Helping them in this way reduced some of my guilt. I can’t be that bad if they get something back for dealing with me. I still feel terrible, and maybe I always will. Even if it’s not in a healthy way, my contribution here has increased my self-worth in the tiniest way. If I had instead failed to get a deduction after all they do for me, it would have multiplied the opposite.

I don’t want to be defined by how much I can “repay” others.

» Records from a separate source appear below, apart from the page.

Lemma incrby_runs t k x n a i : in_range t -> aargs t = request "INCRBY" [k; a] -> key_expired t k = false ->
  adict (cur_adb t) !! k = Some (AStr x) -> string2ll x = Some n -> string2ll a = Some i ->
  exists t', aINCRBY 1 t = Ret (tt, t') /\ incr_result k (n + i) t t'.
Proof.
  intros Hr Ha He Hk Hx Hi. unfold aINCRBY, aarg, mbind, AM_bind. rewrite Ha. cbn [lookup list_lookup request].
  unfold aLongLongOrReply, mret, AM_ret. rewrite Hi. apply string2ll_sound in Hi as [Hi _].
  unfold all_of. replace ((LLONG_MIN <=? 1 * i) && (1 * i <=? LLONG_MAX)) with true.
  2:{ unfold in_s in Hi. change (64 - 1) with 63 in Hi. unfold LLONG_MIN, LLONG_MAX. symmetry. lia. }
  unfold mret, AM_ret. rewrite Z.mul_1_l. eapply incr_runs; by try rewrite Ha.
Qed.

(** C8: a counter never wraps.  INCRBY on a key that holds the number n
    stores and answers n + i when a signed 64-bit integer can hold the sum,
    and keeps the expire time of the key; otherwise it answers an error and
    leaves the data and the stream of propagated commands as they are. *)
Theorem incrby_bounds (s : server) (k a x : list Z) (n i : Z) :
  between s -> serving (cf s) -> Forall (fun a => Z.of_nat (length a) <= 512 * 1024 * 1024) [k; a] ->
  key_expired (abs s) k = false -> adict (cur_adb (abs s)) !! k = Some (AStr x) ->
  string2ll x = Some n -> string2ll a = Some i ->
  exists s', processInputBuffer redisCommandTable
      (idle (concat (map encode_request [request "INCRBY" [k; a]]))) s = Ret (idle [], s') /\ between s' /\
    if (LLONG_MIN <=? n + i) && (n + i <=? LLONG_MAX) then
      adbs (abs s') = adbs (put (rebind k (AStr (decimal (n + i))) (cur_adb (abs s))) (abs s)) /\
      output (lg s') = output (lg s) ++ alen_header 58 (n + i) /\
      propagated (lg s') = propagated (lg s) ++ [(curdb s, request "INCRBY" [k; a])]
    else
      adbs (abs s') = adbs (abs s) /\ output (lg s') = output (lg s) ++ incr_error /\
      propagated (lg s') = propagated (lg s).
Proof.
  intros Hb Hs Hka He Hk Hx Ha. pose proof Hb as [Hok _]. pose proof (abs_in_range s Hok) as Hr.
  set (t := in_request (abs s) (entry "incrby" incrbyCommand 3 "wmF") (request "INCRBY" [k; a])).
  destruct (incrby_runs t k x n a i) as (t1 & E1 & Hc1 & Ha1 & H1); try done.
  destruct (request_served s "INCRBY" [k; a] Hb lookup_incrby) with (4 := E1) as (s' & E & Hb' & Es);
    [apply short_request; [cbn; lia|done|done]|done|by apply (serving_refuse _ _ 3)|].
  exists s'. do 2 (split; [done|]). unfold after_request in Es.
  change (output (lg s')) with (output (alg (abs s'))). change (propagated (lg s')) with (propagated (alg (abs s'))).
  rewrite Es. cbn [adbs alg].
  destruct (_ && _); destruct H1 as (D & O & N & P); rewrite N; cbn [t in_request alg].
  - destruct (Z.ltb_spec (dirty (alg (abs s))) (dirty (alg (abs s)) + 1)); [|lia]. cbn. rewrite P, D, O, Hc1, Ha1. done.
  - rewrite Z.ltb_irrefl. by rewrite P, D, O.
Qed.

That’s quite obviously not a healthy view of myself and makes my self-worth completely dependent on acts of service. While doing things for others can benefit me in the short-term, it will quickly become an issue. I need to build genuine compassion for myself so I can reduce this guilt and shame I constantly experience.

I loved how I felt after helping out with taxes; however, shortly after I went right back to self-loathing and negativity. My goal (which is far from easy) is to write and look at often reasons why I matter, am a good person, deserve love, etc. I am trying to believe that I deserve this grace, no matter how much I feel like I’ve failed.

Losing the skinny identity

“Skinny Minnie.” “You’re so lucky to eat and never gain weight.” “I wish I was your size.” “You’re so little!” “You have to weigh like 2 pounds.” “If you can keep this up when you get older I’ll be so jealous.” “You have the body of a gymnast.” “You’re SO thin and muscular.”

These comments and more I’ve heard all my life, minus around a year or two after my surgery. Now, other than the occasional “you look healthy/better,” no one says a word about my body and especially not that I’m thin.

Small is not just something I happened to be. It was my whole identity. I hated myself in so many other ways but this was the one thing I could at least somewhat believe. Skinny made me worthy and lovable. If other girls and women said my body was desirable, that must mean I’m not quite as terrible as my thoughts told me.

After my surgery and before eating disorder behaviors was a period of time with the worst body image I had yet experienced. I could hardly handle the ways my body was changing, let alone deal with the lack of any positive reinforcement about my thinness. What would I be if I wasn’t skinny?

Once I finally started losing weight again it was great. I suddenly was getting all of those longed-for compliments and I felt on top of the world. I stared at myself in every mirror or reflective surface I could find. When I received a good comment or restricted/exercised, my body would shrink and I could see bones, less fat, and a smaller me. I would feel more confident. That all went away when I was either forced to eat or unable to exercise. Suddenly I would balloon outward and grow to an impossibly large size. Depression, anxiety, self-hate, and eating disorder thoughts skyrocketed.  The only thing that kept me going was working towards my next “you’re so skinny.”

Fast forward to today. I haven’t received a “skinny comment” since before entering inpatient treatment last August. Honestly, even if I did I know that what I see in the mirror doesn’t match up. Still, most of the time I cry standing in front of the mirror. I half expect that what I see will be thin. Hard doesn’t begin to describe it, but I am working to change the way I view my body and self.

I’ve realized, to at least some extent, that skinny isn’t an identity at all. I hid behind it for a majority of my life. I yearned and still yearn for it to be true. Despite that, I am working each day to lose all honor and pride I put into thinness. Skinny is conditional. It doesn’t make you a good or bad person, determine your worth, make you beautiful, or define you. There are many multitudes of other qualities that make each of us unique.

I may never get called “Skinny Minnie” or thin or any other of the various compliments I received before. I can’t be bothered by that. My identity cannot be based around something I don’t truly want to attain again.  I am not skinny, and skinny isn’t all I ever was. That chapter of my life spent waiting for each new comment on my thinness is over. I’m moving on to better things.